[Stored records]
........

(** The attributes that replace what passed from the printer. *)
Definition owned_attributes : Attributes :=
  [Keywords "ipp-versions-supported" ["1.0"; "1.1"; "2.0"]%string; Keyword "uri-authentication-supported" "none";
   Keyword "uri-security-supported" "none"; MakeAttribute "charset-configured" TagCharset (VString "utf-8");
   MakeAttribute "charset-supported" TagCharset (VString "utf-8");
   MakeAttribute "natural-language-configured" TagLanguage (VString "en");
   MakeAttribute "generated-natural-language-supported" TagLanguage (VString "en")].

(** [out], with the attribute appended when none has its name. *)
Definition append_missing (out : Attributes) (attr : Attribute) : Attributes :=
  match Attr out (aName attr) with Some _ => out | None => out ++ [attr] end.
Definition state_attributes : Attributes :=
  [Boolean "printer-is-accepting-jobs" true; MakeAttribute "printer-state" TagEnum (VInteger 3);
   Keyword "printer-state-reasons" "none"].

(** The media of the description. *)
Definition media_attributes (catalog : mediaCatalog) (policy : PolicyConfig) : Attributes :=
  let source := policyMediaSource policy in
  let selected := match ByName catalog !! mediaNameKey (policyMediaDefault policy) with
                  | Some s => s
                  | None => hd (named_size "") (Sizes catalog)
                  end in
  [Keywords "media-supported" (policyMediaNames policy); Keyword "media-default" (policyMediaDefault policy);
   Keywords "media-col-supported" (mediaColSupportedNames catalog policy);
   mediaColDescriptionAttr "media-col-default" selected (pMediaType policy) source;
   mediaColDatabaseAttrWithSource (Sizes catalog) (pMediaType policy) source;
   Keyword "media-type-supported" (pMediaType policy); Keyword "media-type-default" (pMediaType policy)].

Definition color_attributes (policy : PolicyConfig) : Attributes :=
  let color := EqualFold (TrimSpace (pPrintColorMode policy)) "color" in
  let outputMode := if color then "color"%string else "monochrome"%string in
  [Keyword "print-color-mode-supported" (pPrintColorMode policy);
   Keyword "print-color-mode-default" (pPrintColorMode policy); Boolean "color-supported" color;
   Keyword "output-mode-supported" outputMode; Keyword "output-mode-default" outputMode].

........

▸ TASK GOAL
Where a line in the entries holds the word "Some", copy that line.

▸ WRITTEN RESPONSE
  match Attr out (aName attr) with Some _ => out | None => out ++ [attr] end.
                  | Some s => s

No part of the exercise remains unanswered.